Temos em mãos um livrinho intitulado Abrégé, en forme de catéchisme, do curso elementar de instrução cristã, para utilização no catecismo e nas escolas cristãs, escrito pelo abade Marotte, vigário geral do bispo de Verdun em 1853. Redigida sob a forma de perguntas e respostas, a obra contém todos os princípios da doutrina cristã sobre o dogma, a História Sagrada, os mandamentos de Deus, os sacramentos, etc. Num dos capítulos sobre o primeiro mandamento, onde são tratados os pecados contra a religião, e depois de haver falado da superstição, da magia e dos sortilégios, diz o seguinte:

“P. ─ O que é o magnetismo?

“R. ─ É uma influência recíproca que por vezes se opera nos indivíduos, segundo uma harmonia de relações, quer pela vontade ou pela imaginação, quer pela sensibilidade física, e cujos principais fenômenos são a sonolência, o sono, o sonambulismo e o estado convulsivo.

“P. ─ Quais os efeitos do magnetismo?

“R. ─ Ordinariamente, ao que se diz, o magnetismo produz dois efeitos principais: 1.º) Um estado de sonambulismo, no qual o magnetizado, privado inteiramente do uso dos sentidos, vê, ouve, fala e responde a todas as perguntas que lhe são dirigidas; 2.º) Uma inteligência e uma sabedoria que só existem na crise: ele conhece seu estado, os remédios convenientes às suas doenças, bem como o que fazem certas pessoas, mesmo distantes.

“P. ─ Em sã consciência, é lícito magnetizar ou deixar-se magnetizar?

“R. ─ 1º) Se, para a operação magnética, são empregados meios, ou se por ela são obtidos efeitos que supõem a intervenção diabólica, ela será uma obra supersticiosa e jamais deve ser permitida. 2º) O mesmo se dá quando as comunicações magnéticas contrariam a modéstia. 3º) Supondo que se tenha o cuidado de afastar da prática do magnetismo todo abuso, todo perigo para a fé ou para os costumes, todo pacto com o demônio, é duvidoso que a ele seja permitido recorrer como a um remédio natural e útil”

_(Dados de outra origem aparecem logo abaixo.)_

(* ===== verification/PreemptProof.v ===== *)
(** Interrupts that leave the data of the interrupted program alone do not disturb it. *)
From Stdlib Require Import ZArith Lia.
From stdpp Require Import base gmap list strings.
From S2P Require Import Prelude Mem HeapSpec Miniheap HeapProof HeapClient Printf PrintfProof Io IoProof Spinlock GicRegs Gic GicIntr.
From S2P Require Import GicProof GicIntrProof GicOpsProof CList Timer TimerProof TimerInitProof Exception IrqProof Preempt.

Open Scope Z_scope.

(** * The walk of a tick, forwards only

    The interrupt follows [next] alone as long as no timer expires: the list may be in the middle
    of an insertion. *)
Fixpoint path (L : links) (a : Z) (xs : list Z) (b : Z) : Prop :=
  match xs with
  | [] => nxt L a = Some b
  | x :: xs' => nxt L a = Some x /\ path L x xs' b
  end.

Lemma chain_path L a xs b : chain L a xs b -> path L a xs b.
Proof. revert a. induction xs as [|x xs IH]; intros a; cbn; [tauto|]. intros (? & _ & ?). eauto. Qed.

Lemma path_ext L L' a xs b : (forall x, x ∈ a :: xs -> nxt L' x = nxt L x) -> path L a xs b -> path L' a xs b.
Proof.
  revert a. induction xs as [|x xs IH]; intros a Hn; cbn; [by rewrite Hn by set_solver|].
  intros [? ?]. rewrite Hn by set_solver. split; [done|]. apply IH; [intros; apply Hn; set_solver|done].
Qed.

Lemma path_next L a pre x rest b : path L a (pre ++ x :: rest) b -> nxt L x = Some (hd b rest).
Proof.
  revert a. induction pre as [|y pre IH]; intros a; cbn; [|intros [_ ?]; eauto].
  intros [_ ?]. destruct rest; cbn in *; tauto.
Qed.

Section Forward.
Context {D U : Type} `{Callbacks U}.

(** The list at [h] reads forwards as [xs], timers of [O] that do not expire. *)
Record walkable (h : Z) (xs : list Z) (O : gmap Z zhyper_timer) (s : timers D U) : Prop := {
  wk_path : path (tlinks s) h xs h;
  wk_head : h ∉ xs;
  wk_objs : forall x, x ∈ xs -> is_Some (timer_of O x) /\ timer_of (objs s) x = timer_of O x;
  wk_stay : forall x, x ∈ xs -> expires O x = false }.

(** Such a walk changes the callbacks' state alone. *)
Lemma forward_walk h xs O (s : timers D U) u2 fuel :
  walkable h xs O s -> run_calls (calls O xs) (user s) = Ok tt u2 -> (length xs <= fuel)%nat ->
  list_for_each_safe tlinks set_tlinks fuel h tick_timer s = Ok tt (set_user s u2).
Proof.
  intros [Hp Hh Ho Hs] Hrun Hf.
  set (I := fun rest s' => exists past u, xs = past ++ rest /\ s' = set_user s u /\ run_calls (calls O rest) u = Ok tt u2).
  destruct (list_for_each_safe_walk tlinks set_tlinks ltac:(by intros []) I tick_timer h) with (xs := xs) (fuel := fuel) (s := s)
    as (s' & E & past & u & Hxs & -> & Hu).
  - intros rest s' (past & u & Hxs & -> & _). split; [rewrite Hxs in Hh; set_solver|]. cbn [tlinks set_user].
    destruct rest as [|x rest]; cbn [hd tl].
    + rewrite app_nil_r in Hxs. subst past. exists (hd h xs). destruct xs; cbn in *; tauto.
    + exists (hd h rest). split; [|done]. eapply path_next. by rewrite Hxs in Hp.
  - intros x rest s' (past & u & Hxs & -> & Hr).
    destruct (Ho x ltac:(set_solver)) as [[t Ht] Hto]. rewrite Ht in Hto.
    pose proof (Hs x ltac:(set_solver)) as Hex. unfold expires in Hex. rewrite Ht in Hex.
    cbn [calls mbind list_bind] in Hr. unfold calls_of in Hr. rewrite Ht in Hr. apply run_calls_app in Hr as (u1 & Hu1 & Hu2).
    exists (set_user s u1). split; [|exists (past ++ [x]), u1; by rewrite <- app_assoc].
    by apply (tick_keeps (set_user s u) x t u1).
  - by exists [], (user s); destruct s.
  - destruct xs; cbn in *; tauto.
  - done.
  - rewrite E. cbn in Hu. by apply Ok_inj in Hu as [_ ->].
Qed.
End Forward.

(** * Runs with interrupts *)

Lemma times_app {S} a b (m : M S unit) s s2 :
  times (a + b) m s = Ok tt s2 <-> exists s1, times a m s = Ok tt s1 /\ times b m s1 = Ok tt s2.
Proof.
  revert s. induction a as [|a IH]; intros s; cbn [Nat.add times].
  - split; [by exists s|]. by intros (s1 & [_ ->]%Ok_inj & ?).
  - unfold mbind, M_bind. destruct (m s) as [[] t|w t]; [apply IH|]. split; [done|]. by intros (s1 & ? & _).
Qed.

Lemma taken_S n sched : taken (S n) sched = (hd O sched + taken n (tl sched))%nat.
Proof. unfold taken. destruct sched as [|j sched]; [cbn; by rewrite take_nil|done]. Qed.

Section Run.
Context {D U : Type} `{Hardware D} `{Config} `{Callbacks U} `{TimerLayout} `{IrqHandlers D U}.

(** The same data: only hardware, the callbacks' state and the tick count may differ. *)
Record mirrors (s s1 : timers D U) : Prop := {
  mi_gic : same_state (tgic s) (tgic s1);
  mi_heap : theap s1 = theap s; mi_links : tlinks s1 = tlinks s;
  mi_objs : objs s1 = objs s; mi_managers : managers s1 = managers s }.

#[global] Instance mirrors_preorder : PreOrder mirrors.
Proof. split; [by intros s; split|]. intros a b c [] []. split; etrans; eassumption. Qed.

#[global] Instance mirrors_symmetric : Symmetric mirrors.
Proof. intros a b [(? & ? & ? & ?) ? ? ? ?]. by repeat split. Qed.

Lemma mirrors_same s s1 : same_timers s s1 -> mirrors s s1.
Proof. intros (? & ? & ? & ? & ? & _). by split. Qed.

Lemma walkable_mirrors h xs O s s1 : mirrors s s1 -> walkable h xs O s -> walkable h xs O s1.
Proof. intros [_ _ Hl Ho _] []. split; rewrite ?Hl, ?Ho; done. Qed.

Lemma timers_ok_mirrors b0 sz h live s s1 xs : mirrors s s1 -> timers_ok b0 sz h live s xs -> timers_ok b0 sz h live s1 xs.
Proof. intros [_ Hh Hl Ho _] []. split; rewrite ?Hh, ?Hl, ?Ho; done. Qed.

Lemma timers_ok_walkable b0 sz h live (s : timers D U) xs :
  timers_ok b0 sz h live s xs -> (forall x, x ∈ xs -> expires (objs s) x = false) -> walkable h xs (objs s) s.
Proof.
  intros [_ Hl Ho _ _] Hex. split; [apply chain_path, Hl|apply NoDup_cons, Hl| |done].
  intros x Hx. split; [by apply Ho|done].
Qed.

(** An access that works on that data: it does the same in a state with the same data, and leaves
    the callbacks' state and the count alone. *)
Definition steady {B} (m : M (timers D U) B) : Prop := forall s b t,
  m s = Ok b t -> same_state (tgic s) (tgic t) /\
  forall s1, mirrors s s1 -> exists t1, m s1 = Ok b t1 /\ mirrors t t1 /\ user t1 = user s1 /\ g_counter t1 = g_counter s1.

(** A run of [n] accesses, each of them in a state where an interrupt may walk the list. *)
Inductive calm {A} (h : Z) (xs : list Z) (O : gmap Z zhyper_timer) :
    prog (timers D U) A -> timers D U -> nat -> A -> timers D U -> Prop :=
  | calm_return a s : calm h xs O (Return a) s 0 a s
  | calm_access {B} (m : M (timers D U) B) k s b t n a s' :
      walkable h xs O s -> steady m -> m s = Ok b t -> calm h xs O (k b) t n a s' ->
      calm h xs O (Access m k) s (S n) a s'.

Lemma calm_direct {A} h xs O (p : prog (timers D U) A) s n a s' : calm h xs O p s n a s' -> direct p s = Ok a s'.
Proof. induction 1 as [|B m k s b t n a s' _ _ E _ IH]; [done|]. cbn [direct]. by mstep E. Qed.

(** The interrupt is the timer's, on CPU [cpu], with context [c]. *)
Context (cpu : Z) (Hcpu : on_this_cpu (D:=D) cpu) (c : irq_context) (fuel : nat).
Hypothesis Hack : forall s : timers D U, acknowledged s = PPI_TIMER_INTID_EL2.
Hypothesis (Hid : intid c = PPI_TIMER_INTID_EL2) (Hops : ops c = Some g_ppi_intr_ops)
  (Hhandle : handle c = timer_irq_handler_code) (Hcode : timer_irq_handler_code <> 0) (Harg : arg c <> 0).
Context (xs : list Z) (O : gmap Z zhyper_timer).
Hypothesis Hfuel : (length xs <= fuel)%nat.

Abbreviation ppi := (PpiCtx cpu (PPI_TIMER_INTID_EL2 - 16)).
Abbreviation head := (arg c + off_timer_list).

Lemma irq_tick (s : timers D U) u2 :
  walkable head xs O s -> irqs (tgic s) !! ppi = Some c -> run_calls (calls O xs) (user s) = Ok tt u2 ->
  exists s', take_irq fuel s = Ok tt s' /\ mirrors s s' /\ user s' = u2 /\ u64 (g_counter s') = u64 (g_counter s + 1).
Proof using Hcpu Hack Hid Hops Hhandle Hcode Harg Hfuel.
  intros Hw Hc Hrun.
  destruct (irq_runs cpu Hcpu s fuel c (fun s3 => mirrors s s3 /\ user s3 = u2 /\ g_counter s3 = u64 (g_counter s + 1))
    (Hack s) Hc Hid Hops Hhandle Hcode) as (f & s3 & s' & l & [E _] & _ & (M3 & Hu3 & Hc3) & S3 & _).
  { intros s2 S2. pose proof (mirrors_same _ _ S2) as M2. rewrite <- (same_irqs _ _ (mi_gic _ _ M2)) in Hc.
    destruct (handler_runs s2 fuel _ c (fun s3 => mirrors s2 s3 /\ user s3 = u2) Hc Harg)
      as (f & s3 & s4 & l & R & _ & E & [M3 Hu3] & S4 & Hn & _ & Sg).
    { intros t St. assert (M : mirrors s2 t) by (destruct St as (? & ? & ? & ? & ? & _); by split).
      exists (set_user t u2). split; [|split; [done|split; [|done]]].
      - apply (forward_walk _ xs O); [by eapply walkable_mirrors, walkable_mirrors| |done].
        destruct St as (_ & _ & _ & _ & _ & _ & ->). destruct S2 as (_ & _ & _ & _ & _ & _ & Hu). cbn. by rewrite Hu.
      - etrans; [exact M|]. by split. }
    exists f, s4, l. split; [done|]. split; [done|]. split; [done|].
    destruct S2 as (_ & _ & _ & _ & _ & Hcn & _). pose proof S4 as (_ & _ & _ & _ & _ & _ & Hu4).
    split; [etrans; [exact M2|]; etrans; [exact M3|by apply mirrors_same]|]. by rewrite Hn, Hcn, Hu4. }
  exists s'. split; [unfold take_irq; by mstep E|]. split; [etrans; [exact M3|by apply mirrors_same]|].
  destruct S3 as (_ & _ & _ & _ & _ & Tc & Tu). by rewrite Tc, Tu, Hc3, wrap_wrap.
Qed.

Lamentamos que o autor tenha feito essa ressalva final, em contradição com o que precede. Com efeito, por que não seria permitido o uso de uma coisa salutar, desde que se afastem todos os inconvenientes assinalados, em seu ponto de vista? É verdade que ele não exprime uma proibição formal, mas uma simples dúvida sobre a permissão. Seja como for, isto não se encontra num livro de ciência, dogmático, para o uso exclusivo dos teólogos, mas num livro elementar, para o uso dos catecismos, isto é, destinado à instrução religiosa das massas. Consequentemente, não é uma opinião pessoal, mas uma verdade consagrada e reconhecida que o magnetismo existe; que produz o sonambulismo; que o sonâmbulo goza de faculdades especiais, em cujo número está a de ver sem o concurso dos olhos, mesmo a distância; de ouvir sem o concurso dos ouvidos; de manifestar conhecimentos que não possui em estado normal; de indicar remédios que lhe são salutares.

A qualificação do autor tem aqui grande importância. Não se trata de um homem obscuro que fala ou de um simples padre que emite sua opinião: é um vigário geral que ensina.

Mais um revés e mais um aviso aos que julgam com muita precipitação.